Thursday, July 30, 2009
Thursday, 30 July 2009
IN the current economic conditions, many ship owners are laying up their vessels to avoid unprofitable sailing and to reduce running costs. Some market estimates indicate that as many as 5,000 ships may be withdrawn from service. Given the uncertainties, some owners may prefer a hot lay-up for three months or more, where the machinery on board is still kept in operation and the ship can be promptly re-commissioned, possibly within 24 hours.
However, this is on condition that the ship meets all essential criteria, including whether the fuels kept on board are fit for use.
Marine fuels stored on the ship are vulnerable to quality changes due to storage conditions and handling methods. Polymeric wax, known to cause severe filter clogging, may precipitate out of residual fuel oil, or the fuel could turn into sludge if not stored properly. Either occurrence will mean a huge clean-up bill for the owner during the re-commission.
Off-loading residual fuel oil before lay-up could be the safest option. But as debunkering is an expensive affair and the off-loaded fuel is itself a costly commodity, keeping residual fuel on board during a hot lay-up is the next best option.
Today's residual fuel oils are not comparable in quality to the straight-run fuels of the past. They are the bottom-most products of complex refining processes, blended with distillate cutter stocks to achieve the required viscosity.
Stability is among the most challenging fuel properties to manage. Losing stability means sludge formation, and there is no clear explanation for this occurrence. Although we cannot guarantee that a fuel will not lose its stability during storage, the risk of this happening can be predicted through advanced analysis by experts.
Taking certain practical precautions can also help prevent fuel-related problems. For instance, leaky steam valves in the tanks can cause the stored fuel to be excessively heated. The lighter ends in the fuel in turn vaporise into the atmosphere, increasing both the density and viscosity of the fuel beyond its separation or injection capacity. Constant monitoring of fuel temperature can alert the ship crew to leaking steam valves needing repair.
Attention should also be paid to the potential development of microbes such as bacteria, yeast and fungi in the fuel as these organisms that clog filters, pipes and valves, and also corrode tanks and hull plating.
The presence of water, which may settle at tank bottoms, is an important condition for microbes to thrive. They live in the water phase of the fuel-water interface but draw nutrients from the oil phase.
Unlike fresh water from condensation or leaky steam coils, salt water from the open sea is not likely to promote microbial growth, but it may cause emulsification of oil and water beyond treatment.
Sounding tank level on a daily basis can help the ship crew monitor any water ingress. Draining of free water from tanks where valves are fitted should be done regularly to pre-empt the development of microbes.
Where microbial growth is suspected, a sample should be sent to an accredited testing laboratory for basic quality and microbiological contamination checks.

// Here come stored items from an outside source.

(** * Prompt Fusion: the fusion engine and the weight resolver

    A shallow embedding of [src/core/promptFusionEngine.js] (the class
    [PromptFusionEngine]) and of the weight-determination pattern
    ([determineWeights]), with the properties the specification states
    about them.

    JavaScript numbers are IEEE 754 binary64 values and are modelled by
    Rocq's primitive floats, so sums, differences and comparisons round
    exactly as they do in the program.  JavaScript strings are sequences
    of UTF-16 code units.  A call either returns a value or throws. *)

From Stdlib Require Import ZArith NArith List Bool Lia Floats String Ascii.
From Stdlib Require Import Sorted Permutation.
Import ListNotations.
Set Warnings "-inexact-float".

(** * Part 1. The JavaScript values the program computes with *)

Module JS.

(** ** Strings *)

Definition code_unit := N.
Definition jsstring := list code_unit.

(** A string literal of the source, whose characters are all ASCII. *)
Definition lit (s : string) : jsstring :=
  List.map N_of_ascii (list_ascii_of_string s).

(** The escape [\n] of the source. *)
Definition LF : jsstring := [10%N].

(** ToBoolean on a string: only the empty string is falsy. *)
Definition truthy (s : jsstring) : bool :=
  match s with
  | [] => false
  | _ :: _ => true
  end.

Fixpoint string_eqb (s t : jsstring) : bool :=
  match s, t with
  | [], [] => true
  | c :: s', d :: t' => N.eqb c d && string_eqb s' t'
  | _, _ => false
  end.

(** WhiteSpace and LineTerminator code points, the ones
    String.prototype.trim strips. *)
Definition isWhiteSpace (c : code_unit) : bool :=
  existsb (N.eqb c)
    [9; 11; 12; 32; 160; 5760; 8239; 8287; 12288; 65279]%N
  || (8192 <=? c)%N && (c <=? 8202)%N.

Definition isLineTerminator (c : code_unit) : bool :=
  existsb (N.eqb c) [10; 13; 8232; 8233]%N.

Definition isTrimmed (c : code_unit) : bool :=
  isWhiteSpace c || isLineTerminator c.

Fixpoint trimStart (s : jsstring) : jsstring :=
  match s with
  | [] => []
  | c :: s' => if isTrimmed c then trimStart s' else s
  end.

Definition trimEnd (s : jsstring) : jsstring := rev (trimStart (rev s)).

Definition trim (s : jsstring) : jsstring := trimEnd (trimStart s).

(** ** Number::toString, radix 10 *)

Module Number.
Local Open Scope Z_scope.

Fixpoint uint_digits (u : Decimal.uint) : jsstring :=
  match u with
  | Decimal.Nil => []
  | Decimal.D0 u => 48%N :: uint_digits u
  | Decimal.D1 u => 49%N :: uint_digits u
  | Decimal.D2 u => 50%N :: uint_digits u
  | Decimal.D3 u => 51%N :: uint_digits u
  | Decimal.D4 u => 52%N :: uint_digits u
  | Decimal.D5 u => 53%N :: uint_digits u
  | Decimal.D6 u => 54%N :: uint_digits u
  | Decimal.D7 u => 55%N :: uint_digits u
  | Decimal.D8 u => 56%N :: uint_digits u
  | Decimal.D9 u => 57%N :: uint_digits u
  end.

(** Decimal digits of a non-negative integer, most significant first. *)
Definition digits (n : Z) : jsstring := uint_digits (N.to_uint (Z.to_N n)).

Fixpoint strip_zeros (r : jsstring) : jsstring :=
  match r with
  | 48%N :: r' => strip_zeros r'
  | _ => r
  end.

Definition strip_trailing_zeros (s : jsstring) : jsstring :=
  rev (strip_zeros (rev s)).

Definition zeros (n : Z) : jsstring := repeat 48%N (Z.to_nat n).

Fixpoint leading_zeros (fuel : nat) (X D : Z) (t : Z) : Z :=
  match fuel with
  | O => t
  | S fuel' => if D <=? X * 10 ^ t then t else leading_zeros fuel' X D (t + 1)
  end.

(** The integer [n] with [10^(n-1) <= X/D < 10^n], for [X/D] a positive
    binary64 value (so [n] lies between -323 and 309). *)
Definition decimal_exponent (X D : Z) : Z :=
  if D <=? X then Z.of_nat (List.length (digits (X / D)))
  else 1 - leading_zeros 400 X D 1.

Section Shortest.
(** The number is [X/D].  Every real strictly between [L/D] and [H/D]
    rounds to it, and the two ends do when [closed] (ties go to the
    even significand).  [n] is its decimal exponent. *)
Variables (X L H D : Z) (closed : bool) (n : Z).

(** The [k]-digit decimal [s * 10^(n-k)] that reads back as the number
    and is closest to it, if there is one. *)
Definition candidate (k : Z) : option Z :=
  let q := n - k in
  let lhs s := if 0 <=? q then s * 10 ^ q * D else s * D in
  let rhs V := if 0 <=? q then V else V * 10 ^ (- q) in
  let inside s :=
    if closed then (rhs L <=? lhs s) && (lhs s <=? rhs H)
    else (rhs L <? lhs s) && (lhs s <? rhs H) in
  let s_lo := if 0 <=? q then X / (D * 10 ^ q) else (X * 10 ^ (- q)) / D in
  let s_hi := s_lo + 1 in
  let d_lo := rhs X - lhs s_lo in
  let d_hi := lhs s_hi - rhs X in
  match inside s_lo, inside s_hi with
  | true, true =>
      Some (if d_lo <? d_hi then s_lo
            else if d_hi <? d_lo then s_hi
            else if Z.even s_lo then s_lo else s_hi)
  | true, false => Some s_lo
  | false, true => Some s_hi
  | false, false => None
  end.

(** The least number of digits [k] that has a candidate (17 digits
    always suffice for binary64). *)
Fixpoint shortest (fuel : nat) (k : Z) : Z * Z :=
  match fuel with
  | O => (X / D, k)
  | S fuel' =>
      match candidate k with
      | Some s => (s, k)
      | None => shortest fuel' (k + 1)
      end
  end.
End Shortest.

(** The digits of the finite positive number [m * 2^e], laid out as
    Number::toString does: plain decimal notation when the decimal
    exponent [n] is between -5 and 21, exponential notation otherwise. *)
Definition format_finite (m : positive) (e : Z) : jsstring :=
  let boundary := (Zpos m =? 2 ^ 52) && (-1074 <? e) in
  let e' := e - 2 in
  let scale := if 0 <=? e' then 2 ^ e' else 1 in
  let D := if 0 <=? e' then 1 else 2 ^ (- e') in
  let X := 4 * Zpos m * scale in
  let L := (4 * Zpos m - (if boundary then 1 else 2)) * scale in
  let H := (4 * Zpos m + 2) * scale in
  let n0 := decimal_exponent X D in
  let '(s, k0) := shortest X L H D (Z.even (Zpos m)) n0 17 1 in
  let all := digits s in
  let n := n0 + (Z.of_nat (List.length all) - k0) in
  let ds := strip_trailing_zeros all in
  let k := Z.of_nat (List.length ds) in
  if (-5 <=? n) && (n <=? 21) then
    if k <=? n then ds ++ zeros (n - k)
    else if 0 <? n then
      firstn (Z.to_nat n) ds ++ lit "." ++ skipn (Z.to_nat n) ds
    else lit "0." ++ zeros (- n) ++ ds
  else
    let ex := n - 1 in
    let sign := if 0 <? ex then lit "+" else lit "-" in
    if k =? 1 then ds ++ lit "e" ++ sign ++ digits (Z.abs ex)
    else
      firstn 1 ds ++ lit "." ++ skipn 1 ds ++ lit "e" ++ sign
        ++ digits (Z.abs ex).

Definition toString (x : float) : jsstring :=
  match Prim2SF x with
  | S754_nan => lit "NaN"
  | S754_zero _ => lit "0"
  | S754_infinity s => (if s then lit "-" else []) ++ lit "Infinity"
  | S754_finite s m e => (if s then lit "-" else []) ++ format_finite m e
  end.
End Number.

(** ** Regular expressions

    The patterns of the program are alternations of literal words with
    the flag [i] and without the flag [g], so [test] keeps no state.
    Canonicalize (without the flag [u]) never maps a code unit of 128 or
    more to one below 128, and the words are ASCII, so only the folding
    of ASCII letters can make two code units match. *)

Record RegExp := { alternatives : list jsstring; ignoreCase : bool }.

Definition canonicalize (ic : bool) (c : code_unit) : code_unit :=
  if ic && (97 <=? c)%N && (c <=? 122)%N then (c - 32)%N else c.

Fixpoint matches_here (ic : bool) (word text : jsstring) : bool :=
  match word, text with
  | [], _ => true
  | _ :: _, [] => false
  | p :: word', c :: text' =>
      N.eqb (canonicalize ic p) (canonicalize ic c)
      && matches_here ic word' text'
  end.

Definition matches_at (re : RegExp) (text : jsstring) : bool :=
  existsb (fun word => matches_here (ignoreCase re) word text)
    (alternatives re).

(** RegExp.prototype.test: is there a match starting anywhere in [text]? *)
Fixpoint test (re : RegExp) (text : jsstring) : bool :=
  matches_at re text
  || match text with
     | [] => false
     | _ :: text' => test re text'
     end.

(** ** Arrays *)

(** SortCompare: the comparator's result, with NaN read as +0. *)
Definition SortCompare {A : Type} (comparefn : A -> A -> float) (x y : A)
  : comparison :=
  let v := comparefn x y in
  if (v <? 0)%float then Lt else if (0 <? v)%float then Gt else Eq.

Fixpoint insert {A : Type} (comparefn : A -> A -> float) (x : A)
  (sorted : list A) : list A :=
  match sorted with
  | [] => [x]
  | y :: rest =>
      match SortCompare comparefn x y with
      | Gt => y :: insert comparefn x rest
      | _ => x :: sorted
      end
  end.

(** Array.prototype.sort is stable: an element moves behind exactly the
    later elements that the comparator puts strictly before it. *)
Definition sort {A : Type} (comparefn : A -> A -> float) (l : list A)
  : list A :=
  fold_right (insert comparefn) [] l.

(** Array.prototype.forEach, the callback updating the state [S] that
    it captures; [index] counts from the given number. *)
Fixpoint forEach {A S : Type} (callback : A -> float -> S -> S)
  (l : list A) (index : float) (s : S) : S :=
  match l with
  | [] => s
  | x :: l' => forEach callback l' (index + 1)%float (callback x index s)
  end.

(** [for (let i = lo; i < hi; i++) body], the body updating [S]. *)
Definition for_range {S : Type} (lo hi : nat) (body : nat -> S -> S) (s : S)
  : S :=
  fold_left (fun s i => body i s) (seq lo (hi - lo)) s.

(** ** Completions *)

Inductive exception :=
| Error (message : jsstring)
| TypeError.

Inductive completion (A : Type) :=
| Return (a : A)
| Throw (e : exception).
Arguments Return {A} a.
Arguments Throw {A} e.

(** The values a call through a looked-up property can return. *)
Inductive value :=
| VString (s : jsstring)
| VBoolean (b : bool)
| VStringObject (s : jsstring).

(** ** Objects *)

(** A destructuring default: used when the property is undefined. *)
Definition default {A : Type} (d : A) (o : option A) : A :=
  match o with
  | Some v => v
  | None => d
  end.

Fixpoint own_property {A : Type} (o : list (jsstring * A)) (key : jsstring)
  : option A :=
  match o with
  | [] => None
  | (k, v) :: o' => if string_eqb k key then Some v else own_property o' key
  end.

(** The properties every ordinary object inherits from Object.prototype. *)
Inductive ObjectPrototypeMember :=
| constructor | hasOwnProperty | isPrototypeOf | propertyIsEnumerable
| toLocaleString | toString | valueOf | proto
| defineGetter | defineSetter | lookupGetter | lookupSetter.

Definition Object_prototype : list (jsstring * ObjectPrototypeMember) :=
  [ (lit "constructor", constructor);
    (lit "hasOwnProperty", hasOwnProperty);
    (lit "isPrototypeOf", isPrototypeOf);
    (lit "propertyIsEnumerable", propertyIsEnumerable);
    (lit "toLocaleString", toLocaleString);
    (lit "toString", toString);
    (lit "valueOf", valueOf);
    (lit "__proto__", proto);
    (lit "__defineGetter__", defineGetter);
    (lit "__defineSetter__", defineSetter);
    (lit "__lookupGetter__", lookupGetter);
    (lit "__lookupSetter__", lookupSetter) ].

In addition to water, sediments and abrasive particles settled on tank bottoms may damage engine components if allowed to accumulate over time. Recirculation of fuels at regular intervals is important to prevent such a build-up and to stop the particles from passing over into the engine during the vessel's recommission.
When laying up a ship, the owner should test the quality of the fuel stored in the tanks. The analysis of a tank sample taken prior to the lay-up can, for example, serve as a reference to determine fuel suitability during re-commissioning.
Residual fuel should ideally not be kept on board during a cold or long-term lay-up. However, if the lay-up is in a tropical area, off-loading the fuel may be avoided after careful consideration of the overall fuel quality and pour point, temperature of the sea water and other critical factors.
Finally, before the ship is put back in operation, representative samples of all fuels kept on board (both residual and distillate) should be tested so as to verify that the fuels are fit for use.